This is a rapid response to the 20 February 2024 publication by the Office for National Statistics (ONS) of their new estimates of excess deaths in the UK based on a revised methodology. My intention is to run their model(s) independently but this will take a few days so I thought I’d commit some initial thoughts to a post immediately.
Giving public access to their code is unusual. Probably the ONS anticipate being deluged with hard questions from statistically competent people, and this is the best way of addressing such queries – essentially “see for yourself”. This is welcome and sensible. However, I shall use an independent code as any issues might lie within the code itself.
The key issue – which has not escaped public attention already – is that the new methodology estimates far smaller numbers of excess deaths in 2023 (though less so in 2020 and 2021, and actually rather more in 2022). My immediate thoughts as to how this comes about are as follows (bearing in mind that I have done no independent calculations as yet)…
There are two factors which I suspect contribute. Probably the most important is the change in age profile over the last 8 to 17 years. In my September-23 post on excess deaths I alluded to population increases being something that should be accounted for before concluding anything significant about an increase in the absolute numbers of deaths (per year, say). Accordingly I made an adjustment to the numbers of deaths of 2.5% to account for population increase over a six-year period (from mid 2015-2019 to mid-2023). I was aware that this figure may not be appropriate for the oldest age range in which most deaths occur. However, I failed to find adequate age-specific population data over the required period at that time.

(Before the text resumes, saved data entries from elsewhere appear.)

(* ===== verification/EpollAlloc.v ===== *)
(** * Epoll: pools, items that are not registered, and their way in and out of the lists and trees *)
From S2P Require Import Prelude.
From S2P Require Import Queue.
From S2P Require Import RbTree.
From S2P Require Import RbTreeProofs.
From S2P Require Import RbTreeProps.
From S2P Require Import RbTreeLocal.
From S2P Require Import EpList.
From S2P Require Import EpollData.
From S2P Require Import Epoll.
From S2P Require Import EpollPoll.
From S2P Require Import EpollInv.

Section alloc.
Context {Q W : Type} `{BoundedQueue Q} (env : stack_env W).
Abbreviation st := (est Q W).
Abbreviation einvx := (einvx env).
Implicit Types (s : st) (g : ghost) (z : list Z).

(** ** Pools *)

Lemma pool_dequeue_spec (get : st → Q) set s : q_inv (get s) →
  match q_contents (get s) with
  | [] => ∃ q, pool_dequeue get set s = Some ((0, 0), set q s) ∧ q_inv q ∧ q_cap q = q_cap (get s) ∧ q_contents q = []
  | x :: l => ∃ q, pool_dequeue get set s = Some ((1, x), set q s) ∧ q_inv q ∧ q_cap q = q_cap (get s) ∧ q_contents q = l
  end.
Proof.
  intros Hq. pose proof (q_dequeuev_spec (get s) [0] 1 Hq ltac:(unfold is_u32; lia) ltac:(cbn; lia)) as Hd. unfold fifo_dequeue in Hd.
  destruct (q_contents (get s)) as [|x l]; [|replace (Z.min 1 (Z.of_nat (length (x :: l)))) with 1 in Hd by (cbn; lia)]; cbn in Hd;
    destruct Hd as (q & Hd & H1 & H2 & H3); exists q; unfold pool_dequeue, mbind, stM_bind, gets, lift, modify, mret, stM_ret; rewrite Hd; cbn; done.
Qed.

The ONS methodology statement summaries UK population changes between 2006 and 2023 in their Figure 3. Over the same 6 year period this indicates a larger total population increase than I used, namely 4.3%. However, even more importantly, the increase in the population of those over 70 has been huge, some 14.1% over the same six-year period (and 35.4% since 2006). My initial guess is that this is the predominant cause of the changes in the estimates of excess deaths. If so, this component of the changed estimate is valid.
(I note that the ONS’s Figure 3 indicates an increased death rate in all post-covid years – but a decreased death rate after age-standardisation, implying that the increase in the proportion of those over 70 is indeed the cause of the increased death rate).
However, there is another factor on which my suspicions alight. In my September-23 post I was rather measured in my commentary about the ONS’s (previous) methodology. I merely said it was “inappropriate”. In their previous methodology, the ONS defined the expected number of deaths in 2022 as the average of deaths registered in years 2016, 2017, 2018, 2019 and 2021. For year 2023, they defined expected deaths as the average of years 2017, 2018, 2019, 2021 and 2022. If one wishes to examine the hypothesis that there has been an increase in excess deaths NOT directly attributable to covid-19 itself (as opposed to associated interventions), then the baseline must be taken prior to the period in which the hypothesised factor applies. The ONS’s “contaminating” the baseline with data from post-covid years is therefore indisputably inappropriate for this purpose. (One is tempted to add “baffling” or “incomprehensible” or “preposterous”, though readers may prefer more accusatory terms).
Unfortunately, the ONS’s revised methodology has compounded this problem: they now also include the peak covid year, 2020, in their baseline – albeit they omit months April, May, November and December due to the covid spikes. Their regression models include a variable “Trend” which may be the manner in which this effect is manifest within the model fits. Simply put, by including post-covid years in the baseline, if there is a genuine increase in excess deaths, the estimate of this excess would be minimised by including this increase in the baseline before the subtraction which yields the apparent excess death figure.
The criterion for exclusion of “peak covid periods” was when covid deaths were “given as the underlying cause of death for at least 15% of all deaths registered in the period across the UK”. This is rather arbitrary.
Because one of the factors I have identified, above, is valid but the other is invalid, it will be necessary to re-run the ONS models, using their dataset, to examine the relative size of the contributions from these two factors. In particular, to freeze the baseline at December 2019 (or possibly February 2020) and/or to omit the “Trend” variable, whilst also using death rates rather than absolute numbers of deaths in order to account for population changes. I will now proceed to do so.
Detailed Observations (for Statisticians)
The ONS regression models are fairly “plain vanilla” with linear terms and two quadratic interaction terms (age x sex and age x Trend). The log of the monthly, or weekly, numbers of deaths is regressed, but the inclusion of the log(population) in the model means that this is equivalent to regressing the log of the death rates, per age-sex-geography stratum.
This is a quasi-Poisson regression (variance not constrained to equal the mean). Poisson type regressions are often used with data which counts events (as here). It is not immediately obvious (to me, anyway) whether the regression of log(data) rather than the raw data will lead to a greater, or reduced, extrapolation (i.e., of expected deaths one year later). This needs to be explored.
95% confidence intervals (+/-1.96 sigma) are found from the regressions in the usual way. They argue that the actual number of deaths is a “known quantity and therefore has zero variance”. Hmm. First data I’ve ever seen with zero error. However, I don’t doubt that the error in the actual death data is negligible compared with the error in the model prediction of expected deaths – which is all that matters.